God welcomes your questions

If you grew up anything like me you might have learned that there is a right way to come to God. You might have learned that we must approach him with reverence, that we must say the right things first, the right things next, and the right things after that. You might have been taught with words or implications that if you don’t get it right, don’t bother coming to God- He won't hear you if you don’t do things in the right order.

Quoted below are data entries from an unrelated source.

(* ===== verification/AdvertRefresh.v ===== *)
(** * Refreshing a peer advertisement (iroh-http-discovery: lib.rs, dns_sd.rs)

    The worker that follows the endpoint's addresses and the host's interfaces
    and updates the published record.  One [Input] is what one turn of the loop
    meets: what woke it, what the interface inventory says, and how the update
    ends. *)

From stdpp Require Import base numbers list strings sets.
From Stdlib Require Import ZArith Lia Strings.Ascii.
From S2P Require Import Prelude Text Net Addr DnsSd PeerPolicy PeerPolicyProps.

Open Scope string_scope.
Open Scope list_scope.

Section refresh.
Context {Id Relay : Type} `{HN : IrohNet Id Relay}.
Context (service_name instance : string) (bound_sockets : list SocketAddr).

(** The branch [select_biased!] takes. *)
Inductive Wake :=
| WakeCancel
| WakeClosed
| WakeUpdated (r : Result (EndpointAddr (Relay := Relay)) unit)
| WakeTick.

Inductive UpdateEvent :=
| Cancelled
| EndpointClosed
| Completed (r : Result bool DiscoveryError).

Record Input := mkInput {
  wake : Wake;
  inventory : Result (list IpAddr) DiscoveryError;
  update_event : UpdateEvent
}.

Record Refresh := mkRefresh {
  node_addr : EndpointAddr (Relay := Relay);
  known_local_ips : list IpAddr
}.

(** The loop that adds the interface addresses not yet known. *)
Definition learn (known interface_ips : list IpAddr) : list IpAddr := fold_left push_new interface_ips known.

(** How a turn ends: the loop goes on, or the worker returns [terminal].
    [submitted] is the configuration handed to [update_advertisement] and
    [closed_session] says the worker closed the session itself. *)
Inductive Turn :=
| Continue (st : Refresh) (submitted : option ServiceConfig)
| Return (terminal closed_session : bool) (submitted : option ServiceConfig).

Definition refresh_turn (st : Refresh) (i : Input) : Turn :=
  let woken :=
    match wake i with
    | WakeCancel => inr false
    | WakeClosed => inr true
    | WakeUpdated (Ok updated) => inl updated
    | WakeUpdated (Err _) => inr true
    | WakeTick => inl (node_addr st)
    end in
  match woken with
  | inr terminal => Return terminal false None
  | inl node_addr =>
      match inventory i with
      | Err _ => Continue (mkRefresh node_addr (known_local_ips st)) None
      | Ok interface_ips =>
          let known := learn (known_local_ips st) interface_ips in
          match peer_service_config_from_reconciled_snapshot service_name instance bound_sockets node_addr
                  interface_ips known with
          | Err _ => Continue (mkRefresh node_addr known) None
          | Ok config =>
              match update_event i with
              | Cancelled => Return false true (Some config)
              | EndpointClosed => Return true true (Some config)
              | Completed (Err _) => Return true false (Some config)
              | Completed (Ok _) => Continue (mkRefresh node_addr known) (Some config)
              end
          end
      end
  end.

(** [run_peer_advertisement_refresh] on a sequence of inputs: the result, unless
    the worker is still waiting, with the submitted configurations. *)
Fixpoint run_peer_advertisement_refresh (st : Refresh) (inputs : list Input)
  : option (bool * bool) * list ServiceConfig :=
  match inputs with
  | [] => (None, [])
  | i :: inputs =>
      match refresh_turn st i with
      | Return terminal closed_session submitted => (Some (terminal, closed_session), option_list submitted)
      | Continue st submitted =>
          let '(r, l) := run_peer_advertisement_refresh st inputs in (r, option_list submitted ++ l)
      end
  end.

(** [spawn_refresh_worker] with the [on_finish] of [advertise_peer]: the session
    is closed by the worker itself or by [on_finish]. *)
Definition worker_closes_session (r : bool * bool) : bool := r.1 || r.2.

(** ** Properties *)

Lemma elem_of_learn known ifs ip : ip ∈ learn known ifs <-> ip ∈ known \/ ip ∈ ifs.
Proof.
  unfold learn. rewrite (elem_of_fold_push_map (fun ip => ip)). naive_solver.
Qed.

(** The addresses seen on the interfaces by the turns [inputs]. *)
Definition seen (inputs : list Input) : list IpAddr :=
  flat_map (fun i => match inventory i with Ok l => l | Err _ => [] end) inputs.

(** The state after the turns [inputs], none of which returned. *)
Fixpoint after (st : Refresh) (inputs : list Input) : option Refresh :=
  match inputs with
  | [] => Some st
  | i :: inputs => match refresh_turn st i with Continue st _ => after st inputs | Return _ _ _ => None end
  end.

Lemma turn_known st i st' sub :
  refresh_turn st i = Continue st' sub ->
  forall ip, ip ∈ known_local_ips st' <-> ip ∈ known_local_ips st \/
    ip ∈ (match inventory i with Ok l => l | Err _ => [] end).
Proof.
  unfold refresh_turn. intros Ht ip.
  assert (forall na : EndpointAddr (Relay := Relay),
    match inventory i with
    | Err _ => Continue (mkRefresh na (known_local_ips st)) None
    | Ok interface_ips =>
        let known := learn (known_local_ips st) interface_ips in
        match peer_service_config_from_reconciled_snapshot service_name instance bound_sockets na interface_ips known with
        | Err _ => Continue (mkRefresh na known) None
        | Ok config =>
            match update_event i with
            | Cancelled => Return false true (Some config)
            | EndpointClosed => Return true true (Some config)
            | Completed (Err _) => Return true false (Some config)
            | Completed (Ok _) => Continue (mkRefresh na known) (Some config)
            end
        end
    end = Continue st' sub ->
    ip ∈ known_local_ips st' <-> ip ∈ known_local_ips st \/
      ip ∈ (match inventory i with Ok l => l | Err _ => [] end)) as Hgen.
  { intros na. destruct (inventory i) as [l|]; cbn zeta; [|intros; simplify_eq/=; set_solver].
    repeat case_match; intros; simplify_eq/=; apply elem_of_learn. }
  destruct (wake i) as [| |[na|]|]; try done; by apply Hgen in Ht.
Qed.

Lemma after_known st inputs st' :
  after st inputs = Some st' ->
  forall ip, ip ∈ known_local_ips st' <-> ip ∈ known_local_ips st \/ ip ∈ seen inputs.
Proof.
  revert st. induction inputs as [|i inputs IH]; intros st; simpl; [intros [= ->] ip; set_solver|].
  destruct (refresh_turn st i) as [st1 sub|] eqn:E; [|done]. intros Ha ip.
  rewrite (IH _ Ha). rewrite (turn_known _ _ _ _ E). rewrite elem_of_app. tauto.
Qed.

(** The configuration a turn submits, from its inventory and what is known. *)
Lemma turn_submits st i c :
  (exists st', refresh_turn st i = Continue st' (Some c)) \/
  (exists b1 b2, refresh_turn st i = Return b1 b2 (Some c)) ->
  exists na ifs, inventory i = Ok ifs /\
    peer_service_config_from_reconciled_snapshot service_name instance bound_sockets na ifs
      (learn (known_local_ips st) ifs) = Ok c.
Proof.
  unfold refresh_turn. intros Ht.
  assert (exists na : EndpointAddr (Relay := Relay), exists ifs, inventory i = Ok ifs /\
    exists c', peer_service_config_from_reconciled_snapshot service_name instance bound_sockets na ifs
      (learn (known_local_ips st) ifs) = Ok c' /\ c' = c) as (na & ifs & Hi & c' & Hc & ->); [|by exists na, ifs].
  destruct Ht as [[st' Ht]|(b1 & b2 & Ht)]; destruct (wake i) as [| |[na|]|]; try discriminate Ht;
    cbn zeta iota in Ht; repeat case_match; simplify_eq/=; eauto 10.
Qed.

(** An address that has left the host is withdrawn by the next refresh.
    At any turn of the worker that submits a configuration, an IP that was on an
    interface when the advertisement started or at any earlier turn, and is not
    in the inventory of this turn, occurs neither among the A/AAAA records nor
    among the direct candidates of what is submitted, even when the endpoint
    still lists it and whatever turns failed in between. *)
Theorem refresh_withdraws_departed_ips (st st' : Refresh) (inputs : list Input) (i : Input) (c : ServiceConfig)
  (ip : IpAddr) :
  after st inputs = Some st' ->
  (exists st'', refresh_turn st' i = Continue st'' (Some c)) \/
  (exists b1 b2, refresh_turn st' i = Return b1 b2 (Some c)) ->
  ip ∈ known_local_ips st \/ ip ∈ seen inputs ->
  (match inventory i with Ok ifs => ip ∉ ifs | Err _ => True end) ->
  exists na ifs, inventory i = Ok ifs /\
    (ip ∉ addrs c) /\
    Forall (fun d => sock_ip d <> ip) (snapshot_directs bound_sockets na ifs (learn (known_local_ips st') ifs)) /\
    txt c = peer_txt instance na
      (map sock_to_string (snapshot_directs bound_sockets na ifs (learn (known_local_ips st') ifs))).
Proof.
  intros Ha Ht Hk Hn. destruct (turn_submits _ _ _ Ht) as (na & ifs & Hi & Hc). exists na, ifs.
  rewrite Hi in Hn. split; [done|].
  destruct (stale_ip_absent service_name instance bound_sockets na ifs (learn (known_local_ips st') ifs) ip c) as [? ?];
    [done|apply elem_of_learn; left; by apply (after_known _ _ _ Ha)|done|].
  split_and!; [done..|]. unfold peer_service_config_from_reconciled_snapshot in Hc. case_match; [|done].
  by simplify_eq.
Qed.

(** The worker never ends silently: it returns only because it was
    cancelled (by the drop of the session, which closes it), because the
    endpoint closed or stopped reporting, or because an update failed, and in
    every case but the first the session is closed; a failed inventory and a
    snapshot without a dialable socket keep it running with the record as it is
    published. *)
Theorem refresh_worker_end (st : Refresh) (inputs : list Input) :
  match (run_peer_advertisement_refresh st inputs).1 with
  | Some r => worker_closes_session r = true \/ exists i, i ∈ inputs /\ wake i = WakeCancel
  | None => exists st', after st inputs = Some st' /\
      Forall (fun i => wake i <> WakeCancel /\ wake i <> WakeClosed) inputs
  end.
Proof.
  revert st. induction inputs as [|i inputs IH]; intros st; simpl; [eauto|].
  destruct (refresh_turn st i) as [st1 sub|b1 b2 sub] eqn:E.
  - specialize (IH st1). destruct (run_peer_advertisement_refresh st1 inputs) as [[r|] l]; simpl in *.
    + destruct IH as [?|(j & ? & ?)]; [by left|right; exists j; split; [by right|done]].
    + destruct IH as (st' & Ha & Hf). exists st'. split; [done|]. constructor; [|done].
      unfold refresh_turn in E. destruct (wake i); done.
  - simpl. unfold refresh_turn in E. destruct (wake i) as [| |[na|]|] eqn:Ew; cbn zeta iota in E;
      repeat case_match; simplify_eq/=; try (by left). right. exists i. split; [by left|done].
Qed.
End refresh.

(** The host leaves the network of [lan 1] while the inventory fails once. *)
Definition demo_state : Refresh (Relay := unit) :=
  mkRefresh (mkEndpointAddr [SockV4 0x0a000001 4000; SockV4 0x0a000002 4000] []) [lan 1].
Definition demo_inputs : list (Input (Relay := unit)) :=
  [mkInput WakeTick (Ok [lan 1; lan 2]) (Completed (Ok true)); mkInput WakeTick (Err (Setup "down")) (Completed (Ok true))].
Definition demo_last : Input (Relay := unit) := mkInput WakeTick (Ok [lan 2]) (Completed (Ok true)).

Definition demo_after : Refresh (Relay := unit) := mkRefresh (node_addr demo_state) [lan 1; lan 2].
Definition demo_submitted : ServiceConfig :=
  match refresh_turn "app" "node" [SockV4 0 4000] demo_after demo_last with
  | Continue _ (Some c) => c
  | _ => mkServiceConfig "" "" 0 [] [] Udp
  end.

Lemma refresh_withdraws_departed_ips_witness :
  addrs demo_submitted = [lan 2] /\ lan 1 ∉ addrs demo_submitted.
Proof.
  split; [reflexivity|].
  destruct (refresh_withdraws_departed_ips "app" "node" [SockV4 0 4000] demo_state demo_after demo_inputs demo_last
    demo_submitted (lan 1)) as (na & ifs & _ & Hn & _).
  - reflexivity.
  - left. eexists. reflexivity.
  - left. by left.
  - apply (bool_decide_unpack (lan 1 ∉ [lan 2])). by vm_compute.
  - exact Hn.
Defined.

God led my family and I on a bit of a pilgrimage a few years ago. We picked up our family and moved back to Pennsylvania excited about being near family and a new job and business Steve was starting. But as months went on that business didn’t take off, our savings dwindled, every month was full of anxiety about how the bills were going to be paid. We eventually went through every penny we had, Steve took on odd jobs to try to make ends meet, worked on a farm seasonally, tried to sell insurance. I took on as much work as I could. We applied for state aid and we qualified for food stamps. I learned what kind of looks you get at the grocery store when you pay with food stamps. We looked for food pantries in our area. God never let us go hungry, but I did fear it. He kept us going with little bits of encouragement at a time. It felt like we couldn’t make any friends because we were just trying to survive. I would go for walks to try to process things – my health was suffering because of all the stress- but I would still try to walk even if it was just really slow. I talked to God about a lot of things on those walks, I begged him to change our situation, I begged him for answers, I begged him for help. I got really honest. I had no energy to try to come to God in the perfect way. All I could do was cry out.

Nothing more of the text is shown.